### [YOUR OBJECTIVE]
Copy out all lines of the records in which the word "Lemma" appears.

### [SOURCE DATA]
(* ===== verification/Memory.v ===== *)
(** Memory tracking of debug builds: [kernel/src/nogc.c]; [kernel/src/gc.c] is the same
    text over the functions of the collector.

    The counters are a global behind a mutex that every function holds while it reads
    or writes them, so a run of threads is a sequence of calls.  A pointer is the block
    it leads to. *)

From Stdlib Require String.
From S2P Require Import Prelude Filepath Runtime.
Import Stdlib.Strings.String.StringSyntax.
#[local] Delimit Scope string_scope with str.

Record ak_memory_stats_t := mk_stats {
  total_allocations : Z;
  total_frees : Z;
  total_reallocs : Z;
  bytes_allocated : Z;
  bytes_freed : Z;
  current_bytes : Z;
  peak_bytes : Z;
}.

(** The zeroed global. *)
Definition mem_stats : ak_memory_stats_t := mk_stats 0 0 0 0 0 0 0.

Section tracked.
Context `{Allocator}.

(** What [malloc], [realloc] and [free] of the C library do, of which the counters are
    kept. *)
Definition c_realloc (ptr : option (list Z)) (size : Z) : M (option (list Z)) :=
  match ptr with
  | Some old => realloc_bytes old size
  | None => alloc_bytes size
  end.

Definition c_free (ptr : option (list Z)) : M () :=
  match ptr with
  | Some _ => free_obj
  | None => mret ()
  end.

(** The bytes of a block that was granted. *)
Definition grant (size : Z) (allocs reallocs : Z) (st : ak_memory_stats_t) : ak_memory_stats_t :=
  let current := u64 (current_bytes st + size) in
  mk_stats allocs (total_frees st) reallocs (u64 (bytes_allocated st + size)) (bytes_freed st) current
    (if peak_bytes st <? current then current else peak_bytes st).

Definition ak_mem_alloc_tracked (size : Z) (st : ak_memory_stats_t) : M (option (list Z) * ak_memory_stats_t) :=
  ptr ← alloc_bytes size;
  match ptr with
  | Some _ => mret (ptr, grant size (u64 (total_allocations st + 1)) (total_reallocs st) st)
  | None => mret (ptr, st)
  end.

Definition ak_mem_alloc_atomic_tracked (size : Z) (st : ak_memory_stats_t) : M (option (list Z) * ak_memory_stats_t) :=
  ptr ← alloc_bytes size;
  match ptr with
  | Some _ => mret (ptr, grant size (u64 (total_allocations st + 1)) (total_reallocs st) st)
  | None => mret (ptr, st)
  end.

Definition ak_mem_realloc_tracked (ptr : option (list Z)) (size : Z) (st : ak_memory_stats_t) : M (option (list Z) * ak_memory_stats_t) :=
  new_ptr ← c_realloc ptr size;
  match new_ptr with
  | Some _ => mret (new_ptr, grant size (total_allocations st) (u64 (total_reallocs st + 1)) st)
  | None => mret (new_ptr, st)
  end.

Definition ak_mem_free_tracked (ptr : option (list Z)) (st : ak_memory_stats_t) : M ak_memory_stats_t :=
  match ptr with
  | Some _ =>
      let st := mk_stats (total_allocations st) (u64 (total_frees st + 1)) (total_reallocs st) (bytes_allocated st) (bytes_freed st)
                  (current_bytes st) (peak_bytes st) in
      _ ← free_obj;
      mret st
  | None => mret st
  end.

Definition ak_mem_get_stats (st : ak_memory_stats_t) : ak_memory_stats_t := st.

(** What is printed. *)
Definition ak_mem_print_stats (st : ak_memory_stats_t) : list Z :=
  let stats := ak_mem_get_stats st in
  let line (name : String.string) (n : Z) := bytes_of name ++ decimal n ++ [NEWLINE] in
  [NEWLINE] ++ bytes_of "=== Memory Statistics ==="%str ++ [NEWLINE]
  ++ line "Total allocations: "%str (total_allocations stats) ++ line "Total frees: "%str (total_frees stats)
  ++ line "Total reallocs: "%str (total_reallocs stats) ++ line "Bytes allocated: "%str (bytes_allocated stats)
  ++ line "Bytes freed: "%str (bytes_freed stats) ++ line "Current bytes: "%str (current_bytes stats)
  ++ line "Peak bytes: "%str (peak_bytes stats) ++ bytes_of "========================="%str ++ [NEWLINE; NEWLINE].

(** * Runs *)

Inductive mem_call : Type :=
| M_alloc (size : Z)
| M_alloc_atomic (size : Z)
| M_realloc (ptr : option (list Z)) (size : Z)
| M_free (ptr : option (list Z)).

Definition run_mem_call (c : mem_call) (st : ak_memory_stats_t) : M (option (list Z) * ak_memory_stats_t) :=
  match c with
  | M_alloc size => ak_mem_alloc_tracked size st
  | M_alloc_atomic size => ak_mem_alloc_atomic_tracked size st
  | M_realloc ptr size => ak_mem_realloc_tracked ptr size st
  | M_free ptr => st ← ak_mem_free_tracked ptr st; mret (None, st)
  end.

Fixpoint run_mem (cs : list mem_call) (st : ak_memory_stats_t) : M (list (option (list Z)) * ak_memory_stats_t) :=
  match cs with
  | [] => mret ([], st)
  | c :: cs => '(r, st) ← run_mem_call c st; '(rs, st) ← run_mem cs st; mret (r :: rs, st)
  end.

(** The calls of builds without counters. *)
Definition plain_call (c : mem_call) : M (option (list Z)) :=
  match c with
  | M_alloc size | M_alloc_atomic size => alloc_bytes size
  | M_realloc ptr size => c_realloc ptr size
  | M_free ptr => _ ← c_free ptr; mret None
  end.

Fixpoint run_plain (cs : list mem_call) : M (list (option (list Z))) :=
  match cs with
  | [] => mret []
  | c :: cs => r ← plain_call c; rs ← run_plain cs; mret (r :: rs)
  end.

(** What the counters are meant to count, given the answers. *)
Definition size_of (c : mem_call) : Z :=
  match c with
  | M_alloc size | M_alloc_atomic size | M_realloc _ size => size
  | M_free _ => 0
  end.

Definition counted (c : mem_call) (r : option (list Z)) (st : ak_memory_stats_t) : ak_memory_stats_t :=
  let bytes := bytes_allocated st + match r with Some _ => size_of c | None => 0 end in
  let got := match r with Some _ => 1 | None => 0 end in
  match c with
  | M_alloc _ | M_alloc_atomic _ => mk_stats (total_allocations st + got) (total_frees st) (total_reallocs st) bytes 0 bytes bytes
  | M_realloc _ _ => mk_stats (total_allocations st) (total_frees st) (total_reallocs st + got) bytes 0 bytes bytes
  | M_free ptr => mk_stats (total_allocations st) (total_frees st + match ptr with Some _ => 1 | None => 0 end) (total_reallocs st) bytes 0 bytes bytes
  end.

Fixpoint counted_all (cs : list mem_call) (rs : list (option (list Z))) (st : ak_memory_stats_t) : ak_memory_stats_t :=
  match cs, rs with
  | c :: cs, r :: rs => counted_all cs rs (counted c r st)
  | _, _ => st
  end.

Definition requested (cs : list mem_call) : Z := foldr (λ c n, size_of c + n) 0 cs.

(** Every counter below [n], and nothing counted as freed. *)
Record stats_below (n bytes : Z) (st : ak_memory_stats_t) : Prop := {
  sb_allocs : 0 <= total_allocations st <= n;
  sb_frees : 0 <= total_frees st <= n;
  sb_reallocs : 0 <= total_reallocs st <= n;
  sb_bytes : 0 <= bytes_allocated st <= bytes;
  sb_freed : bytes_freed st = 0;
  sb_current : current_bytes st = bytes_allocated st;
  sb_peak : peak_bytes st = bytes_allocated st;
}.

Lemma run_call_counted c st n bytes s :
  stats_below n bytes st → 0 <= size_of c → bytes + size_of c < 2 ^ 64 → n < 2 ^ 64 - 1 →
  run_mem_call c st s = (r ← plain_call c; mret (r, counted c r st)) s
  ∧ ∀ r, stats_below (n + 1) (bytes + size_of c) (counted c r st).
Proof.
  intros [A B C D E F G] Hs Hb Hn. split.
  - assert (∀ size al re, 0 <= size → bytes + size < 2 ^ 64 → grant size al re st
      = mk_stats al (total_frees st) re (bytes_allocated st + size) 0 (bytes_allocated st + size) (bytes_allocated st + size)) as Hg.
    { intros size al re H1 H2. unfold grant. rewrite E, F, G, u64_small by lia.
      destruct (Z.ltb_spec (bytes_allocated st) (bytes_allocated st + size)); [done|]. f_equal. lia. }
    destruct c as [size|size|ptr size|ptr]; simpl in *; unfold ak_mem_alloc_tracked, ak_mem_alloc_atomic_tracked, ak_mem_realloc_tracked, ak_mem_free_tracked, mbind, M_bind.
    + destruct (alloc_bytes size s) as [[[d|] s1]| |]; try done; unfold mret, M_ret, counted; [|rewrite !Z.add_0_r; destruct st; simpl in *; by subst].
      by rewrite Hg, u64_small by lia.
    + destruct (alloc_bytes size s) as [[[d|] s1]| |]; try done; unfold mret, M_ret, counted; [|rewrite !Z.add_0_r; destruct st; simpl in *; by subst].
      by rewrite Hg, u64_small by lia.
    + destruct (c_realloc ptr size s) as [[[d|] s1]| |]; try done; unfold mret, M_ret, counted; [|rewrite !Z.add_0_r; destruct st; simpl in *; by subst].
      by rewrite Hg, u64_small by lia.
    + unfold mret, M_ret, counted. destruct ptr as [d|]; simpl.
      * rewrite Z.add_0_r, u64_small by lia. destruct st; simpl in *; by subst.
      * rewrite !Z.add_0_r. destruct st; simpl in *; by subst.
  - intros r. destruct c, r; split; simpl in *; try lia; try (destruct ptr; lia).
Qed.
End tracked.

Section properties.
Context `{Allocator}.

Lemma run_mem_counted cs n bytes st s :
  stats_below n bytes st → Forall (λ c, 0 <= size_of c) cs → bytes + requested cs < 2 ^ 64 → n + zlen cs < 2 ^ 64 →
  run_mem cs st s = (rs ← run_plain cs; mret (rs, counted_all cs rs st)) s
  ∧ ∀ rs, stats_below (n + zlen cs) (bytes + requested cs) (counted_all cs rs st).
Proof.
  revert n bytes st s. induction cs as [|c cs IH]; intros n bytes st s Hst Hs Hb Hn.
  { split; [done|]. intros rs. simpl. unfold zlen. by rewrite !Z.add_0_r. }
  apply Forall_cons_1 in Hs as [Hc Hs]. rewrite zlen_cons in Hn |- *. pose proof (zlen_nonneg cs). simpl requested in *.
  assert (0 <= requested cs) as Hr.
  { clear -Hs. induction Hs as [|c cs Hc _ IHs]; simpl; lia. }
  destruct (run_call_counted c st n bytes s Hst Hc) as [Hrun Hbelow]; [lia|lia|].
  assert (∀ r s, run_mem cs (counted c r st) s = (rs ← run_plain cs; mret (rs, counted_all cs rs (counted c r st))) s) as Hcs.
  { intros r s1. apply (IH (n + 1) (bytes + size_of c)); [apply Hbelow|done|lia|lia]. }
  split.
  - simpl. unfold mbind, M_bind in *. rewrite Hrun. destruct (plain_call c s) as [[r s1]| |]; [|done..]. unfold mret at 1, M_ret. rewrite Hcs.
    by destruct (run_plain cs s1) as [[rs s2]| |].
  - intros rs. destruct (IH (n + 1) (bytes + size_of c) (counted c (default None (head rs)) st) s) as [_ Hall]; [apply Hbelow|done|lia|lia|].
    replace (n + (1 + zlen cs)) with (n + 1 + zlen cs) by lia. replace (bytes + (size_of c + requested cs)) with (bytes + size_of c + requested cs) by lia.
    destruct rs as [|r rs]; [|apply Hall]. destruct Hst as [A B C D E F G]. split; simpl; try lia; try done.
Qed.

(** C33: The counters of debug builds.  Tracking changes nothing of what the program is
    given: the answers, and what they do to the allocator, are those of a build without
    it.  Below the point where they wrap, the counters are the numbers of granted
    requests and of frees and the bytes granted.  The bytes of a block that is freed or
    moved are never taken off: nothing is counted as freed, and the bytes in use and
    their peak are all the bytes ever granted. *)
Theorem ak_mem_stats_spec cs s :
  Forall (λ c, 0 <= size_of c) cs → requested cs < 2 ^ 64 → zlen cs < 2 ^ 64 →
  run_mem cs mem_stats s = (rs ← run_plain cs; mret (rs, counted_all cs rs mem_stats)) s
  ∧ ∀ rs, let st := ak_mem_get_stats (counted_all cs rs mem_stats) in
      bytes_freed st = 0 ∧ current_bytes st = bytes_allocated st ∧ peak_bytes st = bytes_allocated st.
Proof.
  intros Hs Hb Hn. destruct (run_mem_counted cs 0 0 mem_stats s) as [Hrun Hall]; [|done|lia|lia|].
  - by split.
  - split; [done|]. intros rs. by destruct (Hall rs).
Qed.
End properties.

(** * Witness *)

Section memory_witness.
#[local] Existing Instance always_alloc.

(** Two blocks, of which one is freed and one made larger. *)
Definition w_mem_calls : list mem_call :=
  [M_alloc 10; M_alloc_atomic 4; M_free (Some (replicate 10 0)); M_realloc (Some [0; 0; 0; 0]) 8; M_free None].

Lemma ak_mem_stats_spec_witness :
  match run_mem w_mem_calls mem_stats mem0 with
  | Ret (rs, st, s) => ak_mem_get_stats st = mk_stats 2 1 1 22 0 22 22 ∧ m_live s = 1
  | _ => False
  end.
Proof.
  rewrite (proj1 (ak_mem_stats_spec w_mem_calls mem0 ltac:(repeat constructor; done) eq_refl eq_refl)). vm_compute. by split.
Defined.
End memory_witness.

### [SOLUTION TO THIS EXERCISE]
Lemma run_call_counted c st n bytes s :
Lemma run_mem_counted cs n bytes st s :
Lemma ak_mem_stats_spec_witness :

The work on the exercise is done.